In the early 14th century, armed columns of poor artisans and laborers appeared on the roads of Picardy, the Low Countries, and the lower Rhine, storming the castles of nobles they encountered along their way. Ten years later, a new army of Pastoureaux swelled in the north of France then headed south, threatening to seize Church and monastery property. Finally, at the Pope’s desperate urging, the nobles of southern France assembled to confront this vast armed and angry “rabble.” In a series of pitched battles in 1320, the army of the Pastoureaux was largely destroyed, but they had struck terror into the hearts of the Pope and the rich.

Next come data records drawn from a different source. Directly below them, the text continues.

(* ===== verification/Lock.v ===== *)
(** * Locks that outlive a panic ([lock] in [stats.rs]; [lock_counts] and the
      [match self.entries.lock()] of [DnsCache] in [lib.rs])

    A thread that panics while it holds a [Mutex] poisons it.  The program takes
    the guard out of the error everywhere; the other files of this development
    therefore treat shared maps as plain values.  Here the poison is in the
    state, and that treatment is proved right for the DNS cache, whose
    insertions can panic half-way. *)
From S2P Require Import Prelude Types DnsCache.

(** ** The mutex of the standard library *)

Record Mutex (A : Type) := { data : A; poisoned : bool }.
Arguments data {A} _.
Arguments poisoned {A} _.

Definition Mutex_new {A} (a : A) : Mutex A := {| data := a; poisoned := false |}.

(** [LockResult]: the guard gives access to the data, poisoned or not. *)
Definition mutex_lock {A} (m : Mutex A) : result A A :=
  if poisoned m then Err (data m) else Ok (data m).

(** How a critical section ends: with the data as it left them and a result, or
    unwinding. *)
Inductive section_end (A B : Type) : Type :=
  | Leaves (a : A) (b : B)
  | Unwinds (a : A).
Arguments Leaves {A B} a b.
Arguments Unwinds {A B} a.

(** ** The code *)

(** [Err(poisoned) => poisoned.into_inner()]. *)
Definition lock {A} (r : result A A) : A :=
  match r with
  | Ok guard => guard
  | Err poisoned => poisoned
  end.

(** [lock_counts]. *)
Definition lock_counts (r : result (gmap IpAddr usize) (gmap IpAddr usize)) : gmap IpAddr usize :=
  match r with
  | Ok guard => guard
  | Err poisoned => poisoned
  end.

(** A call that takes the lock; [None] if it panics. *)
Definition with_lock {A B} (body : A → section_end A B) (m : Mutex A) : option B * Mutex A :=
  match body (lock (mutex_lock m)) with
  | Leaves a b => (Some b, {| data := a; poisoned := poisoned m |})
  | Unwinds a => (None, {| data := a; poisoned := true |})
  end.

(** The same with [lock().unwrap()], which the code avoids. *)
Definition with_unwrap {A B} (body : A → section_end A B) (m : Mutex A) : option B * Mutex A :=
  match mutex_lock m with
  | Ok guard =>
      match body guard with
      | Leaves a b => (Some b, {| data := a; poisoned := false |})
      | Unwinds a => (None, {| data := a; poisoned := true |})
      end
  | Err _ => (None, m)
  end.

(** The critical sections of the cache; an insertion answers nothing. *)
Definition cache_section (op : cache_op) (c : DnsCache)
    : section_end DnsCache (option (list SocketAddr)) :=
  match op with
  | OpGet name now => let '(r, c) := DnsCache_get c name now in Leaves c r
  | OpInsert ho name new_addrs now =>
      match @DnsCache_insert ho c name new_addrs now with
      | Returned c => Leaves c None
      | Panicked c => Unwinds c
      end
  end.

(** ** Sequences of calls *)

Section calls.
Context {A B : Type} (take : (A → section_end A B) → Mutex A → option B * Mutex A).

Fixpoint calls (bodies : list (A → section_end A B)) (m : Mutex A) : list (option B) * Mutex A :=
  match bodies with
  | [] => ([], m)
  | body :: bodies =>
      let '(b, m) := take body m in
      let '(bs, m) := calls bodies m in (b :: bs, m)
  end.
End calls.

(** The same on the bare data. *)
Fixpoint plain {A B} (bodies : list (A → section_end A B)) (a : A) : list (option B) * A :=
  match bodies with
  | [] => ([], a)
  | body :: bodies =>
      let '(b, a) := match body a with Leaves a b => (Some b, a) | Unwinds a => (None, a) end in
      let '(bs, a) := plain bodies a in (b :: bs, a)
  end.

(** The recovery makes poison invisible: every sequence of critical sections,
    with panics among them, answers and leaves what it does on the bare data. *)
Lemma lock_transparent {A B} (bodies : list (A → section_end A B)) m :
  (calls with_lock bodies m).1 = (plain bodies (data m)).1 ∧
  data (calls with_lock bodies m).2 = (plain bodies (data m)).2.
Proof.
  revert m. induction bodies as [|body bodies IH]; intros m; [done|]. simpl.
  unfold with_lock. assert (lock (mutex_lock m) = data m) as ->
    by (unfold mutex_lock; by destruct (poisoned m)).
  destruct (body (data m)) as [a b|a].
  - specialize (IH {| data := a; poisoned := poisoned m |}). simpl in IH.
    destruct (calls _ _ _), (plain _ _). simpl in *. by destruct IH as [-> ->].
  - specialize (IH {| data := a; poisoned := true |}). simpl in IH.
    destruct (calls _ _ _), (plain _ _). simpl in *. by destruct IH as [-> ->].
Qed.

(** Without it one panic would make every later call panic. *)
Lemma unwrap_spreads {A B} (bodies : list (A → section_end A B)) m :
  poisoned m = true → calls with_unwrap bodies m = (replicate (length bodies) None, m).
Proof.
  intros Hp. induction bodies as [|body bodies IH]; [done|]. cbn [calls length replicate].
  assert (with_unwrap body m = (None, m)) as -> by (unfold with_unwrap, mutex_lock; by rewrite Hp).
  by rewrite IH.
Qed.

(** ** The DNS cache behind its lock *)

Lemma cache_section_spec op c :
  match cache_section op c with Leaves c' _ | Unwinds c' => c' = run_op c op end.
Proof.
  destruct op as [name now|ho name l now]; simpl.
  - by destruct (DnsCache_get c name now).
  - by destruct (DnsCache_insert c name l now).
Qed.

(** However many insertions have panicked inside the lock, the cache is the one
    that the operations on the bare cache lead to, and a lookup answers what it
    does there. *)
Theorem cache_survives_panics ops m name now :
  let m' := (calls with_lock (cache_section <$> ops) m).2 in
  data m' = fold_left run_op ops (data m) ∧
  (with_lock (cache_section (OpGet name now)) m').1 =
    Some (DnsCache_get (fold_left run_op ops (data m)) name now).1.
Proof.
  intros m'. assert (data m' = fold_left run_op ops (data m)) as Hm.
  { unfold m'. rewrite (proj2 (lock_transparent _ _)). generalize (data m). clear.
    induction ops as [|op ops IH]; intros c; [done|]. cbn [fmap list_fmap plain fold_left].
    pose proof (cache_section_spec op c) as Hs.
    destruct (cache_section op c) as [c' b|c']; rewrite <- Hs, <- IH; by destruct (plain _ c'). }
  split; [done|]. unfold with_lock.
  assert (lock (mutex_lock m') = data m') as -> by (unfold mutex_lock; by destruct (poisoned m')).
  rewrite Hm. simpl. by destruct (DnsCache_get _ name now).
Qed.
(** The arms of the [match], in order: the patterns are the constants above. *)
Definition code_name (code : u8) : string :=
  if bool_decide (code = CODE_SUCCESS) then "success"
  else if bool_decide (code = CODE_FAILURE) then "failure"
  else if bool_decide (code = CODE_RULE_FAILURE) then "rule_failure"
  else if bool_decide (code = CODE_NETWORK_UNREACHABLE) then "network_unreachable"
  else if bool_decide (code = CODE_HOST_UNREACHABLE) then "host_unreachable"
  else if bool_decide (code = CODE_CONNECTION_REFUSED) then "connection_refused"
  else if bool_decide (code = CODE_TTL_EXPIRED) then "ttl_expired"
  else if bool_decide (code = CODE_COMMAND_NOT_SUPPORTED) then "command_not_supported"
  else if bool_decide (code = CODE_ADDR_TYPE_NOT_SUPPORTED) then "addr_type_not_supported"
  else "unassigned".

(** Codes and names: the name of a code that is sent tells which it is. *)
Lemma code_name_inj c d :
  code_name (ResponseCode_as_u8 c) = code_name (ResponseCode_as_u8 d) → c = d.
Proof. by destruct c, d. Qed.

Record IpCount := { ic_ip : IpAddr; ic_count : u64 }.
Record ErrorSnapshot := { es_code : u8; es_name : string; es_count : u64 }.
Record ServerSnapshot := {
  ss_version : string; ss_uptime_secs : N; ss_started_at_unix : u64; ss_listeners : list string }.
Record ConnectionsSnapshot := {
  cs_active : u64; cs_active_per_ip : list IpCount; cs_accepted_total : u64;
  cs_refused_per_ip_total : u64; cs_handshake_timeouts : u64; cs_auth_failures : u64;
  cs_disconnects : u64 }.
Record RequestsSnapshot := { rq_connect : u64; rq_bind : u64; rq_udp_associate : u64 }.
Record TrafficSnapshot := {
  ts_bytes_client_to_target : u64; ts_bytes_target_to_client : u64; ts_udp_datagrams : u64;
  ts_requests : RequestsSnapshot }.
Record Snapshot := {
  snap_server : ServerSnapshot; snap_connections : ConnectionsSnapshot; snap_dns : DnsSnapshot;
  snap_traffic : TrafficSnapshot; snap_errors : list ErrorSnapshot }.

(** [Ord] for [IpAddr]: IPv4 before IPv6, octets lexicographically. *)
Fixpoint bytes_leb (a b : list u8) : bool :=
  match a, b with
  | [], _ => true
  | _ :: _, [] => false
  | x :: a, y :: b =>
      if (Byte.to_N x <? Byte.to_N y)%N then true
      else if (Byte.to_N y <? Byte.to_N x)%N then false else bytes_leb a b
  end.

Definition ip_leb (a b : IpAddr) : bool :=
  match a, b with
  | IpV4 x, IpV4 y => bytes_leb (vec_to_list x) (vec_to_list y)
  | IpV4 _, IpV6 _ => true
  | IpV6 _, IpV4 _ => false
  | IpV6 x, IpV6 y => bytes_leb (vec_to_list x) (vec_to_list y)
  end.

(** [b.count.cmp(&a.count).then_with(|| a.key.cmp(&b.key))] as a test. *)
Definition rank_leb {A} (key_leb : A → A → bool) (count : A → u64) (a b : A) : bool :=
  if (count b <? count a)%N then true
  else if (count a <? count b)%N then false else key_leb a b.

Definition errors_snapshot (s : Stats) : list ErrorSnapshot :=
  sort_by (rank_leb (λ a b, Byte.to_N (es_code a) <=? Byte.to_N (es_code b))%N es_count)
    ((λ kv, {| es_code := kv.1; es_name := code_name kv.1; es_count := kv.2 |})
       <$> map_to_list (errors_by_code s)).

Definition per_ip_snapshot (s : Stats) : list IpCount :=
  firstn TOP_LIST_LEN
    (sort_by (rank_leb (λ a b, ip_leb (ic_ip a) (ic_ip b)) ic_count)
       ((λ kv, {| ic_ip := kv.1; ic_count := kv.2 |}) <$> map_to_list (active_per_ip s))).

(** The registered cache, if any, is looked up in the table of caches. *)
Definition dns_snapshot `{!HashOrder} (caches : list DnsCache) (now : N) (s : Stats)
    : DnsSnapshot :=
  match dns s with
  | Some l => match caches !! l with
              | Some cache => DnsCache_snapshot cache now
              | None => DnsSnapshot_disabled
              end
  | None => DnsSnapshot_disabled
  end.

Definition snapshot `{!HashOrder} (version : string) (caches : list DnsCache) (now : N)
    (s : Stats) : Snapshot :=
  {| snap_server :=
       {| ss_version := version; ss_uptime_secs := as_secs (now - started_at s);
          ss_started_at_unix := started_at_unix s; ss_listeners := listeners s |};
     snap_connections :=
       {| cs_active := active s; cs_active_per_ip := per_ip_snapshot s;
          cs_accepted_total := counters s accepted_total;
          cs_refused_per_ip_total := counters s refused_per_ip_total;
          cs_handshake_timeouts := counters s handshake_timeouts;
          cs_auth_failures := counters s auth_failures;
          cs_disconnects := counters s disconnects |};
     snap_dns := dns_snapshot caches now s;
     snap_traffic :=
       {| ts_bytes_client_to_target := counters s bytes_client_to_target;
          ts_bytes_target_to_client := counters s bytes_target_to_client;
          ts_udp_datagrams := counters s udp_datagrams;
          ts_requests :=
            {| rq_connect := counters s requests_connect; rq_bind := counters s requests_bind;
               rq_udp_associate := counters s requests_udp_associate |} |};
     snap_errors := errors_snapshot s |}.

(** ** The registry over every interleaving

    The state of the process as far as the registry sees it: the statistics,
    the heap and the guards that are alive, one per connection. *)

Record registry := { r_stats : Stats; r_heap : Heap; r_guards : list ActiveGuard }.

Inductive registry_step : registry → registry → Prop :=
  | step_begin s h gs peer local now g s' h' :
      (next_client_id s + 1 < u64_modulus)%N →
      begin_client peer local now s h = (g, s', h') →
      registry_step {| r_stats := s; r_heap := h; r_guards := gs |}
                    {| r_stats := s'; r_heap := h'; r_guards := g :: gs |}
  | step_end s h gs1 g gs2 :
      registry_step {| r_stats := s; r_heap := h; r_guards := gs1 ++ g :: gs2 |}
                    {| r_stats := ActiveGuard_drop g s; r_heap := h; r_guards := gs1 ++ gs2 |}
  | step_progress s h gs g l v :
      g ∈ gs → l = g_bytes_up g ∨ l = g_bytes_down g →
      registry_step {| r_stats := s; r_heap := h; r_guards := gs |}
                    {| r_stats := s; r_heap := heap_store l v h; r_guards := gs |}
  | step_request s h gs id cmd :
      registry_step {| r_stats := s; r_heap := h; r_guards := gs |}
                    {| r_stats := note_request id cmd s; r_heap := h; r_guards := gs |}
  | step_count s h gs c n :
      registry_step {| r_stats := s; r_heap := h; r_guards := gs |}
                    {| r_stats := counter_add c n s; r_heap := h; r_guards := gs |}
  | step_error s h gs code :
      registry_step {| r_stats := s; r_heap := h; r_guards := gs |}
                    {| r_stats := note_error code s; r_heap := h; r_guards := gs |}.

Definition registry_init (now : N) (unix_now : u64) : registry :=
  {| r_stats := Stats_new now unix_now; r_heap := heap_empty; r_guards := [] |}.

Definition registry_reachable (now : N) (unix_now : u64) : registry → Prop :=
  rtc registry_step (registry_init now unix_now).

Definition count_ip (ip : IpAddr) (gs : list ActiveGuard) : N :=
  N.of_nat (length (filter (λ g, g_ip g = ip) gs)).

(** The two byte counters of a guard. *)
Definition guard_cells (g : ActiveGuard) : list loc := [g_bytes_up g; g_bytes_down g].

(** The row of a guard. *)
Record row_of (g : ActiveGuard) (r : ClientRecord) : Prop := {
  row_ip : sock_ip (cr_peer r) = g_ip g;
  row_up : cr_bytes_up r = g_bytes_up g;
  row_down : cr_bytes_down r = g_bytes_down g
}.

Record registry_inv (s : Stats) (h : Heap) (gs : list ActiveGuard) : Prop := {
  inv_next : (next_client_id s < u64_modulus)%N;
  inv_ids : NoDup (g_id <$> gs);
  inv_id_bound : Forall (λ g, g_id g < next_client_id s)%N gs;
  inv_len : (N.of_nat (length gs) ≤ next_client_id s)%N;
  inv_cells : NoDup (flat_map guard_cells gs);
  inv_cell_bound : Forall (λ l, l < next_cell h) (flat_map guard_cells gs);
  inv_active : active s = N.of_nat (length gs);
  inv_per_ip ip : active_per_ip s !! ip =
    if decide (count_ip ip gs = 0%N) then None else Some (count_ip ip gs);
  inv_row g : g ∈ gs → ∃ r, clients s !! g_id g = Some r ∧ row_of g r;
  inv_rows id r : clients s !! id = Some r → ∃ g, g ∈ gs ∧ g_id g = id
}.

Lemma registry_inv_init now unix_now : registry_inv (Stats_new now unix_now) heap_empty [].
Proof.
  split; simpl; try constructor; try done.
  by intros g ?%not_elem_of_nil.
Qed.

Lemma count_ip_cons ip g gs :
  count_ip ip (g :: gs) = ((if decide (g_ip g = ip) then 1 else 0) + count_ip ip gs)%N.
Proof. unfold count_ip. rewrite filter_cons. case_decide; simpl; lia. Qed.

Lemma count_ip_perm ip gs gs' : gs ≡ₚ gs' → count_ip ip gs = count_ip ip gs'.
Proof. intros H. unfold count_ip. by rewrite H. Qed.

(** The invariant does not depend on the order of the guards. *)
#[global] Instance registry_inv_perm s h : Proper ((≡ₚ) ==> iff) (registry_inv s h).
Proof.
  assert (∀ gs gs', gs ≡ₚ gs' → registry_inv s h gs → registry_inv s h gs') as Himpl.
  { intros gs gs' Hp []. split; try done.
    - by rewrite <- Hp.
    - by rewrite <- Hp.
    - by rewrite <- Hp.
    - by rewrite <- Hp.
    - by rewrite <- Hp.
    - by rewrite <- Hp.
    - intros ip. by rewrite <- (count_ip_perm ip _ _ Hp).
    - intros g. rewrite <- Hp. auto.
    - intros id r Hr. setoid_rewrite <- Hp. eauto. }
  intros gs gs' Hp. split; apply Himpl; [done|by symmetry].
Qed.

Lemma begin_client_inv s h gs peer local now g s' h' :
  (next_client_id s + 1 < u64_modulus)%N →
  begin_client peer local now s h = (g, s', h') →
  registry_inv s h gs → registry_inv s' h' (g :: gs).
Proof.
  intros Hlt [= <- <- <-] [Hn Hid Hidb Hlen Hc Hcb Ha Hip Hrow Hrows].
  assert (u64_add (next_client_id s) 1 = next_client_id s + 1)%N as Hnext
    by (unfold u64_add; by apply N.mod_small).
  assert (∀ g', g' ∈ gs → g_id g' ≠ next_client_id s) as Hfresh.
  { intros g' Hg'. rewrite Forall_forall in Hidb. specialize (Hidb _ Hg'). lia. }
  split; simpl; rewrite ?Hnext.
  - done.
  - constructor; [|done]. intros (g' & Heq & Hg')%list_elem_of_fmap.
    by apply (Hfresh g').
  - constructor; [simpl; lia|]. eapply Forall_impl; [done|]. simpl. lia.
  - lia.
  - rewrite Forall_forall in Hcb.
    assert (∀ l, l ∈ flat_map guard_cells gs → l < next_cell h) as Hcb' by auto.
    repeat constructor; [|intros Hin%Hcb'; lia|done].
    intros [Heq|Hin%Hcb']%elem_of_cons; lia.
  - repeat constructor; [lia..|].
    eapply Forall_impl; [done|]. simpl. lia.
  - unfold u64_add. rewrite Ha, N.mod_small; lia.
  - intros ip. rewrite count_ip_cons. simpl. destruct (decide (sock_ip peer = ip)) as [<-|Hne].
    + rewrite lookup_insert_eq, Hip. repeat case_decide; try lia; f_equal; simpl; lia.
    + rewrite lookup_insert_ne, Hip, N.add_0_l by done. done.
  - intros g' [->|Hg']%elem_of_cons; simpl.
    + rewrite lookup_insert_eq. eexists. split; [done|]. by split.
    + rewrite lookup_insert_ne by (symmetry; by apply Hfresh). by apply Hrow.
  - intros id r. rewrite lookup_insert_Some. setoid_rewrite elem_of_cons.
    intros [[<- <-]|[_ Hr]]; [eexists; split; [by left|done]|].
    destruct (Hrows _ _ Hr) as (g' & ? & ?). eauto.
Qed.
(** The live counters never run ahead of the data: at every moment of
    every interleaving, and also when the relay fails, the totals shown for the
    connection are at most the bytes actually delivered, and after each tick
    they are exactly that. *)
Theorem relay_live_counters stats c_up c_down evs a b h now :
  c_up ≠ c_down →
  (N.of_nat (length (rx a)) < u64_modulus)%N → (N.of_nat (length (rx b)) < u64_modulus)%N →
  heap_load c_up h = 0%N → heap_load c_down h = 0%N →
  let r := copy_bidirectional_counted stats (Some (c_up, c_down)) evs a b h now in
  let up st := (heap_load c_up (r_cells st) + N.of_nat (length (tx b)))%N in
  let down st := (heap_load c_down (r_cells st) + N.of_nat (length (tx a)))%N in
  (up (relay_final r) ≤ N.of_nat (length (tx (r_b (relay_final r)))))%N ∧
  (down (relay_final r) ≤ N.of_nat (length (tx (r_a (relay_final r)))))%N ∧
  ∀ st st', r = Running st → relay_step true (Some (c_up, c_down)) Tick st = Running st' →
    up st' = N.of_nat (length (tx (r_b st'))) ∧ down st' = N.of_nat (length (tx (r_a st'))).
Proof.
  intros Hne Ha Hb Hu Hd r up down.
  assert (published a b c_up c_down (relay_final r)) as [H1 H2].
  { apply published_loop; try done; [apply relay_start_inv|].
    split; simpl; [rewrite Hu|rewrite Hd]; lia. }
  split_and!; [done..|]. intros st st' Hr [= <-].
  pose proof (relay_loop_inv a b stats (Some (c_up, c_down)) evs _ (relay_start_inv a b h now)) as Hi.
  unfold r, copy_bidirectional_counted in Hr. rewrite Hr in Hi.
  destruct (relay_inv_progress a b st Ha Hb Hi) as [P1 P2].
  destruct (publish_load c_up c_down Hne st) as [L1 L2]. unfold up, down.
  cbn [publish_opt]. rewrite L1, L2. simpl. lia.
Qed.

(** ** Termination *)

Definition is_read_a (ev : relay_event) : bool := match ev with ReadA _ => true | _ => false end.
Definition is_read_b (ev : relay_event) : bool := match ev with ReadB _ => true | _ => false end.
Definition count_ev (P : relay_event → bool) (evs : list relay_event) : nat :=
  length (List.filter P evs).

(** Reads of a side until it is closed, at most. *)
Definition reads_left (open : bool) (s : Stream) : nat := if open then S (length (rx s)) else 0.

Definition ends (s : Stream) : Prop := rx_end s ≠ EndSilent.
(* ===== verification/Session.v ===== *)
(** * A session ([src/src/lib.rs]: [SOCKClient::init], [handle_client],
      [handle_request], [handle_bind], [run_client])

    What happens to a connection from the first byte to the last: the bounded
    negotiation, the command, the relay, the reply to a failure, and the
    statistics. *)
From S2P Require Import Prelude Fmt Utf8 Types Wire Credentials Display DnsCache Stats Stream Relay.
From S2P Require Import Connect Client Handshake Resolve Udp.

(** ** The code *)

Section session.
Context `{!Net, !ArrivalOrder, !HashOrder}.

(** [copy_bidirectional_counted(&mut self.stream, &mut target, ..).await] and the
    treatment of its result, the same for CONNECT and BIND. *)
Definition relay_to (remote : Remote) : M MerinoError usize := λ dl w,
  let r := copy_bidirectional_counted (has_stats (client w)) (relay_counters (client w))
             (remote_schedule remote) (stream (client w)) (remote_stream remote)
             (w_heap w) (clock w) in
  let st := relay_final r in
  let w := set_remote (Some (r_b st)) (set_clock (r_now st) (set_w_heap (r_cells st)
             (set_client (set_stream (r_a st) (client w)) w))) in
  match r with
  | Running _ | Stuck _ => (Pending, w)
  | Failed e _ =>
      if bool_decide (io_kind e = ErrorKind.NotConnected) then (Done 0, w) else (Throw (Io e), w)
  | Finished st =>
      (note (note_relay (progress_up st) (progress_down st));;
       mret (N.to_nat (progress_down st))) dl w
  end.

Definition connect_budget (c : SOCKClient) : Duration := default DEFAULT_CONNECT_TIMEOUT (timeout_ c).

(** Resolution and the bounded connection of a CONNECT. *)
Definition connect_target (req : SOCKSReq) : M MerinoError Remote :=
  sock_addr ← m_map_err (λ e, if bool_decide (io_kind e = ErrorKind.InvalidInput) then Io e
                              else dns_failure_error)
                (addr_to_socket (req_addr_type req) (req_addr req) (req_port req));
  w ← get;
  r ← with_timeout (connect_budget (client w)) (await_until (connect_any sock_addr (clock w)));
  match r with
  | None => throw connect_timeout_error
  | Some (Err never) => throw never
  | Some (Ok (Err e)) => throw (connect_error e)
  | Some (Ok (Ok target)) => mret target
  end.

In the years that followed, such clashes between rich and poor, haves and have-nots, grew even more fierce. In Flanders, peasants and cloth workers again took up arms against landlords and the Church. Spurring these uprisings, according to Cohn, were “dissident clerics preaching a millenarianism of a markedly revolutionary and egalitarian kind.” In Germany too, the 12th, 13th, and 14th centuries saw similar outbursts of opposition to the existing order of society and the Church. By the middle 1300’s, Cohn writes, in the growing towns of central and southern Germany “amongst the poor there smoldered a deadly hatred of all the rich.”
In the following century, the pseudonymous “Revolutionary of the Upper Rhine” demanded that “the whole clergy must be annihilated.” Church property, he argued, “should be secularized and used to benefit the whole community and especially the poor.” The “Revolutionary” looked forward to a time when private property would be entirely abolished and all things held in common.
In Champagne in the early 13th century, a sect known as Amaurians taught that, “All things are One, because whatever is, is God.” They believed each of them to be an incarnation of God, that each was, like all human beings, “Christ and the Holy Spirit.” In the dawning time ahead, they had faith, every person would know himself or herself to be divine.” The Amaurians were an initial expression of what would become the Heresy of the Free Spirit. When its members were discovered, they were often burned as heretics.
During the 1300’s, the Brotherhood and Sisterhood of the Free Spirit spread across northern Germany. One of the female branches became the Beguines. By 1320, persecution by the authorities had driven adherents of the Free Spirit entirely underground. Those who were discovered were tortured by the Inquisition. In mass slayings, up to fifty members were put to death at one time. The English Peasants Revolt, led by John Ball, occurred in 1381. Ball too is recorded as having declared that, “Things cannot go well in England nor ever shall until things are held in common and there is neither villain nor noble but all of us in one condition.”
In Bohemia, during the first decades of the 15th century, the Taborites believed the millennium to be close at hand and that it would be characterized by the abolition of rents and private property and a classless new order of society. The Taborites advocated the extermination, before then, of lords, nobles, knights, and wealthy merchants and declared that all the substantial towns of Bohemia, including Prague most of all, should be burned to the ground. They were, however, defeated and virtually destroyed at the Battle of Lipan in 1434. Cohn makes clear that medieval society was certainly not actually a placid scene where everyone meekly accepted their “place”. That comforting, to some, but false Victorian fantasy has, however, persisted stubbornly into our own time.